There are quite a few different libraries out there that can help with measuring your Site Speed, specifically Google’s Core Web Vitals standards. The primary three tools that are are commonly used and set the standards are web-vitals, Lighthouse, and PageSpeed Insights. Each tool/library in the list is connected to the one before it.
web-vitals
The web-vitals library is a JavaScript library that runs in the browser to collect the three primary web vitals – Largest Contentful Paint (LCP), First Input Delay (FID), and Cumulative Layout Shift (CLS). It’s built into the latest versions of Chrome (the Chrome version data gets sent to Google Search Console), but can be loaded by any website and supports many browsers, including Internet Explorer to a limited degree. It doesn’t do anything by itself, but it’s the base dependency that any tool collecting CWV will use.
Lighthouse
Lighthouse is the name of the tool created by Google to collect many site speed metrics, as well as some SEO and accessibility data. It also collects Core Web Vitals. Lighthouse runs attached to a browser, and by default can be run on a headless version of Chromium (meaning you can run it on a server to create reports). The CLI version, for example, allows you to generate reports from the command line on your own computer, and can output to different formats, including as a visual HTML report.
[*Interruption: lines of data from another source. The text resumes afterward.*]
(** Modelled from the spec: [input_callback(callback, device=..., dtype=...,
    graph=g)] of [megbrain_graph], as the test calls it, adds an input node
    fed by the callback. *)
Definition input_callback (callback : nat -> DeviceTensorND)
    (device : CompNode) (dtype : np_dtype) (g : Graph) : result (Graph * nat) :=
  addInput g device dtype (Some callback).

(** Modelled from the spec: [output_callback(future.set_result, var)] adds an
    output node that delivers into the future. *)
Definition output_callback (future : nat) (var : nat) (g : Graph)
  : result (Graph * nat) :=
  addOutput g var (Some future).

(** Modelled from the spec: whether a node was wired to some input node,
    which [compile] requires of every output. *)
Fixpoint wired (fuel : nat) (ns : list node) (i : nat) : bool :=
  match fuel with
  | O => false
  | S fuel' =>
      match nth_error ns i with
      | Some (InputNode _ _ _) => true
      | Some (OperatorNode _ inputs) => existsb (wired fuel' ns) inputs
      | Some (OutputNode src _) => wired fuel' ns src
      | Some (AttrOutputNode src) => wired fuel' ns src
      | None => false
      end
  end.

(** Modelled from the spec: only output nodes can be compiled for. *)
Definition is_output (ns : list node) (i : nat) : bool :=
  match nth_error ns i with
  | Some (OutputNode _ _) | Some (AttrOutputNode _) => true
  | _ => false
  end.

(** Modelled from the spec: the executable produced by [compile]: the frozen
    nodes, the chosen outputs and the number of runs so far. *)
Record Executable : Type := mkExecutable {
  exe_nodes : list node;
  exe_outputs : list nat;
  exe_runs : nat
}.

(** Modelled from the spec: [compile] freezes the graph and binds the
    executable to the chosen outputs; an output that was never wired to an
    input is rejected. *)
Definition compile (g : Graph) (outputs : list nat) : result (Graph * Executable) :=
  match state g with
  | Building =>
      if forallb (fun o => is_output (nodes g) o
                           && wired (length (nodes g)) (nodes g) o) outputs
      then Ok (mkGraph (nodes g) Compiled, mkExecutable (nodes g) outputs 0)
      else Raise DisconnectedOutput
  | _ => Raise InvalidStateError
  end.

(** Modelled from the spec: what a run reads and writes outside the graph. *)
Record Env : Type := mkEnv {
  futures : gmap nat DeviceTensorND;    (* resolved futures *)
  pushed : gmap nat DeviceTensorND;     (* values given by [set_value] *)
  pulled : gmap nat DeviceTensorND;     (* values waiting for [get_value] *)
  attrs : gmap nat (list nat * np_dtype * CompNode)
}.

Definition empty_env : Env := mkEnv ∅ ∅ ∅ ∅.

(** Running a fallible function over a list, left to right. *)
Fixpoint mapM {A B : Type} (f : A -> result B) (l : list A) : result (list B) :=
  match l with
  | [] => Ok []
  | x :: l' => let* y := f x in let* ys := mapM f l' in Ok (y :: ys)
  end.

(** The nodes of [test_io] before the output node: the input node fed by a
    callback that supplies [x], then [k] identity operators in a row. *)
Definition chain (x : DeviceTensorND) (k : nat) : list node :=
  InputNode (snd x) (nd_dtype (fst x)) (Some (fun _ => x))
  :: map (fun i => OperatorNode Identity [i]) (seq 0 k).

Section Run.
(** Modelled from the spec: the kernels of the backend, by operator kind. *)
Variable kernel : string -> list DeviceTensorND -> result DeviceTensorND.

(** Modelled from the spec: the identity operator hands its input on; any
    other kind is computed by its kernel. *)
Definition apply_op (op : OpDef) (args : list DeviceTensorND)
  : result DeviceTensorND :=
  match op, args with
  | Identity, [v] => Ok v
  | Identity, _ => Raise ShapeMismatch
  | Kernel kind, _ => kernel kind args
  end.
Lemma pair_hits_app (a c : pystr) (L1 L2 : list pystr) (u v : pystr) :
  endswith a u = true -> startswith c v = true ->
  pair_hits a c (L1 ++ u :: v :: L2) = true.
Proof.
  intros Hu Hv. induction L1 as [|w L1 IH]; simpl.
  - rewrite Hu, Hv. reflexivity.
  - destruct (L1 ++ u :: v :: L2) eqn:E; [destruct L1; discriminate|].
    rewrite IH. apply orb_true_r.
Qed.

(** A text that contains [a], a space and [c] has two neighbouring
    pieces, one ending with [a] and the next starting with [c]. *)
Lemma contains_pair_hits (a c hay : pystr) :
  ~ In 32 a -> ~ In 32 c ->
  contains (a ++ 32 :: c) hay = true -> pair_hits a c (words hay) = true.
Proof.
  intros Ha Hc H. apply contains_spec in H as (pre & post & ->).
  replace (pre ++ (a ++ 32 :: c) ++ post) with ((pre ++ a) ++ 32 :: (c ++ post))
    by (rewrite <- !app_assoc; reflexivity).
  rewrite words_app_space.
  destruct (words_app_right pre a Ha) as (ws & u & _ & ->).
  destruct (words_app_left c post Hc) as (v & ws' & _ & ->).
  rewrite <- app_assoc. simpl.
  apply pair_hits_app; [apply endswith_app | apply startswith_app].
Qed.

Lemma pair_hits_four (a c W1 W2 W3 W4 : pystr) :
  pair_hits a c [W1; W2; W3; W4] =
  (endswith a W1 && startswith c W2)
  || ((endswith a W2 && startswith c W3)
      || (endswith a W3 && startswith c W4)).
Proof. simpl. rewrite orb_false_r. reflexivity. Qed.

(** Decide the tests on texts that are written out. *)
Ltac decide_tests H :=
  repeat match type of H with
  | context [endswith ?a ?u] =>
      let v := eval vm_compute in (endswith a u) in
      match v with false => change (endswith a u) with false in H end
  | context [startswith ?c ?u] =>
      let v := eval vm_compute in (startswith c u) in
      match v with false => change (startswith c u) with false in H end
  end;
  rewrite ?andb_false_r, ?andb_false_l, ?orb_false_r, ?orb_false_l in H.

Lemma words_not_found (p : pystr) :
  ~ In 32 p ->
  words (lit "Phone '" ++ p ++ lit "' not found.")
  = [lit "Phone"; 39 :: p ++ [39]; lit "not"; lit "found."].
Proof.
  intros H.
  replace (lit "Phone '" ++ p ++ lit "' not found.")
    with (lit "Phone" ++ 32 :: ((39 :: p ++ [39]) ++ 32 :: (lit "not" ++ 32 :: lit "found.")))
    by (simpl; rewrite <- app_assoc; reflexivity).
  rewrite !words_app_space.
  rewrite (words_nospace (39 :: p ++ [39])).
  - reflexivity.
  - intros [E | E]; [discriminate|].
    apply in_app_or in E as [E | [E | []]]; [exact (H E) | discriminate].
Qed.

Lemma words_duplicate (p : pystr) :
  ~ In 32 p ->
  words (lit "Phone " ++ p ++ lit " already exists.")
  = [lit "Phone"; p; lit "already"; lit "exists."].
Proof.
  intros H.
  replace (lit "Phone " ++ p ++ lit " already exists.")
    with (lit "Phone" ++ 32 :: (p ++ 32 :: (lit "already" ++ 32 :: lit "exists.")))
    by reflexivity.
  rewrite !words_app_space, (words_nospace p H). reflexivity.
Qed.

(** The text the decorator gives for a phone that was not found is the
    message of the exception, when the phone is written without space. *)
Lemma input_error_not_found (p : pystr) :
  ~ In 32 p ->
  input_error (Raises (PhoneNotFound p)) = lit "Phone '" ++ p ++ lit "' not found.".
Proof.
  intros H. unfold input_error, PhoneNotFound.
  pose proof (words_not_found p H) as W.
  destruct (contains (lit "Invalid date format") _) eqn:C1.
  { exfalso. apply (contains_prefix (lit "Invalid date") (lit " format")) in C1.
    apply (contains_pair_hits (lit "Invalid") (lit "date")) in C1;
      [| vm_compute; intuition discriminate | vm_compute; intuition discriminate].
    rewrite W, pair_hits_four in C1. decide_tests C1. discriminate. }
  destruct (contains (lit "exactly 10 digits") _) eqn:C2.
  { exfalso. apply (contains_prefix (lit "exactly 10") (lit " digits")) in C2.
    apply (contains_pair_hits (lit "exactly") (lit "10")) in C2;
      [| vm_compute; intuition discriminate | vm_compute; intuition discriminate].
    rewrite W, pair_hits_four in C2. decide_tests C2. discriminate. }
  assert (C3 : contains (lit "Phone") (lit "Phone '" ++ p ++ lit "' not found.") = true).
  { apply contains_spec. exists [], (32 :: 39 :: p ++ lit "' not found."). reflexivity. }
  assert (C4 : contains (lit "not found") (lit "Phone '" ++ p ++ lit "' not found.") = true).
  { apply contains_spec. exists (lit "Phone '" ++ p ++ lit "' "), (lit ".").
    simpl. rewrite <- app_assoc. reflexivity. }
  rewrite C3, C4. reflexivity.
Qed.
(* ===== verification/Orchestrator.v ===== *)
(** * Orchestration: [processTask] and its retries

    Models [processTask] of [src/server/index.js] (lines 484-980) and the
    [.catch] the submit handler attaches to it (lines 408-412), in the
    monad of [Effects], for a fixed environment [E] and network [nt]:

    - [processing_start] and the mock mode (lines 491-509); a missing API
      key throws (line 510), before the [try];
    - the prompt pipeline of [PromptCompiler] and the request of
      [ApiClient] (lines 514-745), then [api_request_sent] (line 801);
    - inside the [try] (lines 806-945): the POST, the reading of the API
      task id, the polling loop [poll_loop] (60 queries, 2 s apart), the
      result materializer and [complete];
    - the [catch] (lines 946-978): [should_retry], the recursive retry
      after [2000 * (retryCount + 1)] ms, the mock fallback or [failed].

    The retry recursion is a [Fixpoint] on a fuel argument; [processTask]
    gives it 4, one per attempt, and [process_task_fuel] shows that more
    fuel changes nothing: the guard [retryCount < MAX_RETRIES] stops the
    recursion first.

    An asset id that is not a literal pattern stops the prompt pipeline
    of the model (see [RegionParser.replace_refs]); the run then throws,
    as the code does for an id that is not a valid regular expression. *)

From S2P Require Import Prelude JsString Matcher RegionParser PromptCompiler Tasks Json.
From S2P Require Import ApiClient Effects Materializer.
Import Js Region Prompt Tasks Json Api Eff Materializer.

Module Orchestrator.

Definition MAX_RETRIES : nat := 3.
Definition RETRY_DELAY : N := 2000.

(** [shouldRetry]: the message names a 503, a timeout or a reset
    connection, or the request was aborted, and fewer than three retries
    were made. *)
Definition should_retry (e : error) (retryCount : nat) : bool :=
  let msg := err_message e in
  (includes "503" msg || includes "timeout" msg || includes "ECONNRESET" msg
   || includes "ETIMEDOUT" msg || String.eqb (err_name e) "AbortError")
  && (retryCount <? MAX_RETRIES).

(** [!apiKey]. *)
Definition key_missing (k : option string) : bool :=
  match k with Some s => String.eqb s "" | None => true end.

Definition payload_dims (p : payload) : N * N :=
  default (3840, 2160)%N
    (resolution_dims (match p_output_resolution p with
                      | Some r => if String.eqb r "" then "3840x2160" else r
                      | None => "3840x2160"
                      end)).

Definition payload_prompt_input (p : payload) : prompt_input :=
  let '(w, h) := payload_dims p in
  mk_prompt_input (default "" (p_prompt p)) (p_reference_assets p) (p_mask_elements p) w h.

Section Run.
Context (E : env) (nt : net).

(** [pollResult]: [n] more queries. *)
Fixpoint poll_loop (taskId apiTaskId : string) (n : nat) : M string :=
  match n with
  | 0 => throw (Error "轮询超时，任务未完成")
  | S n' =>
      sleep 2000 ;;
      r ← status_query nt apiTaskId ≫= reply_of;
      if negb (ok r) then poll_loop taskId apiTaskId n' else
      statusResult ← lift (reply_json r);
      taskData ← lift (poll_task statusResult);
      if status_is "completed" taskData || status_is "success" taskData then
        match image_url taskData with
        | None => throw (Error "任务完成但未返回图片 URL")
        | Some u =>
            set_op (fun t => OEvent t taskId polling_complete (js_string u)) ;;
            retM (js_string u)
        end
      else if status_is "failed" taskData || status_is "error" taskData then
        throw (Error ("API 任务失败: " +:+ api_failure_message taskData))
      else poll_loop taskId apiTaskId n'
  end.

(** The [try] block of lines 806-945. *)
Definition attempt (taskId : string) (rq : request) : M unit :=
  r ← post nt rq ≫= reply_of;
  if negb (ok r) then throw (api_error r) else
  result ← lift (reply_json r);
  tid ← lift (api_task_id result);
  match tid with
  | Some j =>
      if truthy (Some j) then
        set_op (fun t => OEvent t taskId api_task_id_received (js_string j)) ;;
        resultUrl ← poll_loop taskId (js_string j) 60;
        storedUrl ← ensureStoredResult E nt taskId resultUrl;
        set_op (fun t => OComplete t taskId storedUrl "结果已校验并存储")
      else throw (Error "未能获取 API task_id")
  | None => throw (Error "未能获取 API task_id")
  end.

(** The mock result (lines 502-506 and 968-972). *)
Definition mock_result (taskId : string) : M string :=
  t ← now; ensureStoredResult E nt taskId (mock_url taskId t).

(** The [catch] block of lines 946-978; [retry] is the recursive call. *)
Definition on_error (taskId : string) (retryCount : nat) (retry : M unit) (err : error)
  : M unit :=
  if should_retry err retryCount then
    sleep (RETRY_DELAY * N.of_nat (S retryCount)) ;; retry
  else if e_failover E || e_mock E then
    storedUrl ← mock_result taskId;
    set_op (fun t => OFallback t taskId storedUrl retryCount)
  else set_op (fun t => OFail t taskId (err_message err) retryCount).

Fixpoint process_task (fuel : nat) (taskId : string) (p : payload) (retryCount : nat)
  : M unit :=
  match fuel with
  | 0 => throw (Error "processTask: no attempt left")
  | S fuel' =>
      set_op (fun t => OStart t taskId) ;;
      if e_mock E then
        storedUrl ← mock_result taskId;
        set_op (fun t => OComplete t taskId storedUrl "Mock结果")
      else if key_missing (e_api_key E) then
        throw (Error "NANO_API_KEY not set")
      else
        let pi := payload_prompt_input p in
        match compile_prompt pi with
        | None => throw (mk_error "SyntaxError" "Invalid regular expression")
        | Some structuredPrompt =>
            let rq := build_request (e_uploads E) structuredPrompt (pi_width pi)
                        (pi_height pi) (p_base_image p) (map a_url (p_reference_assets p)) in
            set_op (fun t => OEvent t taskId api_request_sent "已发送到AI接口") ;;
            catch (attempt taskId rq)
              (on_error taskId retryCount (process_task fuel' taskId p (S retryCount)))
        end
  end.

Definition processTask (taskId : string) (p : payload) : M unit :=
  process_task (S MAX_RETRIES) taskId p 0.

(** [processTask(taskId, payload).catch(err => ...)]. *)
Definition run_task (taskId : string) (p : payload) : M unit :=
  catch (processTask taskId p)
    (fun err => set_op (fun t => OReject t taskId (err_message err))).

End Run.

(** ** Every run writes only its own task

    The lemmas of this section hold for every preorder [R] on worlds that
    relates a world to any world with the same registry, and a world to
    the world after any non-submit write to [taskId]: a run of [taskId]
    consists of such steps. *)

Section Stays.
Context (E : env) (nt : net) (taskId : string).
Context (R : relation world) `{!PreOrder R}.
Hypothesis R_quiet : forall w w', w_reg w' = w_reg w -> R w w'.
Hypothesis R_op : forall o w, is_submit o = false -> op_target o = taskId ->
  R w (mk_world (apply_op o (w_reg w)) (w_now w) (w_posts w) (w_polls w) (w_fetches w)).

Lemma stays_sleep (ms : N) : Stays R (sleep ms).
Proof. intros w. by apply R_quiet. Qed.

Lemma stays_now : Stays R now.
Proof. intros w. by apply R_quiet. Qed.

Lemma stays_post (rq : request) : Stays R (post nt rq).
Proof. intros w. by apply R_quiet. Qed.

Lemma stays_status (id : string) : Stays R (status_query nt id).
Proof. intros w. by apply R_quiet. Qed.

Lemma stays_fetch (k : fetch_kind) (url : string) : Stays R (fetch_url nt k url).
Proof. intros w. by apply R_quiet. Qed.

Lemma stays_reply_of (r : response) : Stays R (reply_of r).
Proof. destruct r; [apply stays_throw|apply stays_ret]; apply _. Qed.

Lemma stays_set_op (o : N -> op) :
  (forall t, is_submit (o t) = false /\ op_target (o t) = taskId) -> Stays R (set_op o).
Proof. intros Ho w. destruct (Ho (w_now w)). by apply R_op. Qed.

(** The structural steps: binds, catches, branches and the leaves. *)
Ltac stays_step :=
  match goal with
  | |- Stays _ (_ ≫= _) => apply stays_bind; [apply _| |intros ?]
  | |- Stays _ (catch _ _) => apply stays_catch; [apply _| |intros ?]
  | |- Stays _ (if _ then _ else _) => case_match
  | |- Stays _ (match _ with _ => _ end) => case_match
  | |- Stays _ (mret _) => apply stays_ret; apply _
  | |- Stays _ (retM _) => apply stays_ret; apply _
  | |- Stays _ (throw _) => apply stays_throw; apply _
  | |- Stays _ (lift _) => apply stays_lift; apply _
  | |- Stays _ (set_op _) => apply stays_set_op; by intros
  | |- Stays _ (let _ := _ in _) => cbv zeta
  | _ => first [apply stays_sleep | apply stays_now | apply stays_post | apply stays_status
               | apply stays_fetch | apply stays_reply_of]
  end.

Lemma stays_probe (url : string) : Stays R (probe nt url).
Proof. unfold probe. repeat stays_step. Qed.

Lemma stays_wait_loop (n : nat) (d : N) (url : string) : Stays R (wait_loop nt n d url).
Proof.
  induction n as [|n IH]; cbn [wait_loop]; repeat stays_step; [apply stays_probe|done].
Qed.

Lemma stays_ensure (url : string) : Stays R (ensureStoredResult E nt taskId url).
Proof.
  unfold ensureStoredResult, downloadImage, waitForImageAccessible.
  repeat stays_step. apply stays_wait_loop.
Qed.

Lemma stays_mock_result : Stays R (mock_result E nt taskId).
Proof. unfold mock_result. repeat stays_step. apply stays_ensure. Qed.

Lemma stays_poll_loop (apiTaskId : string) (n : nat) : Stays R (poll_loop nt taskId apiTaskId n).
Proof. induction n as [|n IH]; cbn [poll_loop]; by repeat stays_step. Qed.

Lemma stays_attempt (rq : request) : Stays R (attempt E nt taskId rq).
Proof.
  unfold attempt. repeat stays_step; [apply stays_poll_loop|apply stays_ensure].
Qed.

Lemma stays_process_task (fuel : nat) (p : payload) (r : nat) :
  Stays R (process_task E nt fuel taskId p r).
Proof.
  revert r. induction fuel as [|fuel IH]; intros r; cbn [process_task]; repeat stays_step;
    try apply stays_mock_result; try apply stays_attempt.
  unfold on_error. by repeat stays_step; try apply stays_mock_result.
Qed.

Lemma stays_run_task (p : payload) : Stays R (run_task E nt taskId p).
Proof. unfold run_task, processTask. repeat stays_step. apply stays_process_task. Qed.

End Stays.

(** ** Runs as sequences of registry operations *)

(** [w'] is [w] after the writes [ops], each a non-submit write to [id]. *)
Definition ops_of (id : string) (w w' : world) : Prop :=
  exists ops, Forall (fun o => is_submit o = false /\ op_target o = id) ops /\
              w_reg w' = fold_left (fun reg o => apply_op o reg) ops (w_reg w).

#[export] Instance ops_of_preorder (id : string) : PreOrder (ops_of id).
Proof.
  split.
  - intros w. by exists [].
  - intros w1 w2 w3 (ops1 & H1 & E1) (ops2 & H2 & E2). exists (ops1 ++ ops2).
    rewrite Forall_app, fold_left_app, <- E1. by split.
Qed.

Lemma ops_of_quiet (id : string) (w w' : world) : w_reg w' = w_reg w -> ops_of id w w'.
Proof. intros Hr. exists []. by rewrite Hr. Qed.

Lemma ops_of_op (id : string) (o : op) (w : world) :
  is_submit o = false -> op_target o = id ->
  ops_of id w (mk_world (apply_op o (w_reg w)) (w_now w) (w_posts w) (w_polls w) (w_fetches w)).
Proof. intros Hs Ht. exists [o]. split; [by constructor|done]. Qed.

(** ** Every run ends with its task terminal *)

Definition exists_task (id : string) (w : world) : Prop := is_Some (w_reg w !! id).

Definition terminal (id : string) (w : world) : Prop :=
  exists t, w_reg w !! id = Some t /\ (t_status t = COMPLETE \/ t_status t = FAILED).

(** A run from a world where [id] is stored either returns with [id]
    terminal or throws with [id] still stored. *)
Definition Ends (id : string) {A} (c : M A) : Prop :=
  Triple (exists_task id) c
    (fun r w => match r with inl _ => terminal id w | inr _ => exists_task id w end).

Definition keeps (id : string) (w w' : world) : Prop := exists_task id w -> exists_task id w'.

#[export] Instance keeps_preorder (id : string) : PreOrder (keeps id).
Proof. split; [intros w H; exact H|intros w1 w2 w3 H1 H2 H; exact (H2 (H1 H))]. Qed.

Lemma keeps_quiet (id : string) (w w' : world) : w_reg w' = w_reg w -> keeps id w w'.
Proof. unfold keeps, exists_task. by intros ->. Qed.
Lighthouse also provides a standard scoring system.
PageSpeed Insights
Google PageSpeed Insights is a cloud hosted version of Lighthouse. Where Lighthouse requires someone to host the server or computer running the Lighthouse report, PageSpeed Insights provides the hosting and backend, allowing anyone to use the hosted tool and let Google’s server run the report. It’s virtually identical to Lighthouse in the final report, with the exception of “Lab Data”, which is Google’s field data extracted from users using Chrome to visit the page over the last 30 days (the same data that Google Search Console uses).
Other Tools
On a side note, those aren’t the only three tools that can be used for site speed. Lighthouse has been around for awhile, even longer than web-vitals and before Core Web Vitals was a thing. Lighthouse has been used to accompany other reporting tools like GTMetrix and WebPageTest, usually to provide a score. More recently, GTMetrix has switched to using Lighthouse as the primary method of data collection rather than their own scanning tool, as Core Web Vitals became a bigger thing. Additionally, WebPageTest now uses the web-vitals library to supplement their own scans.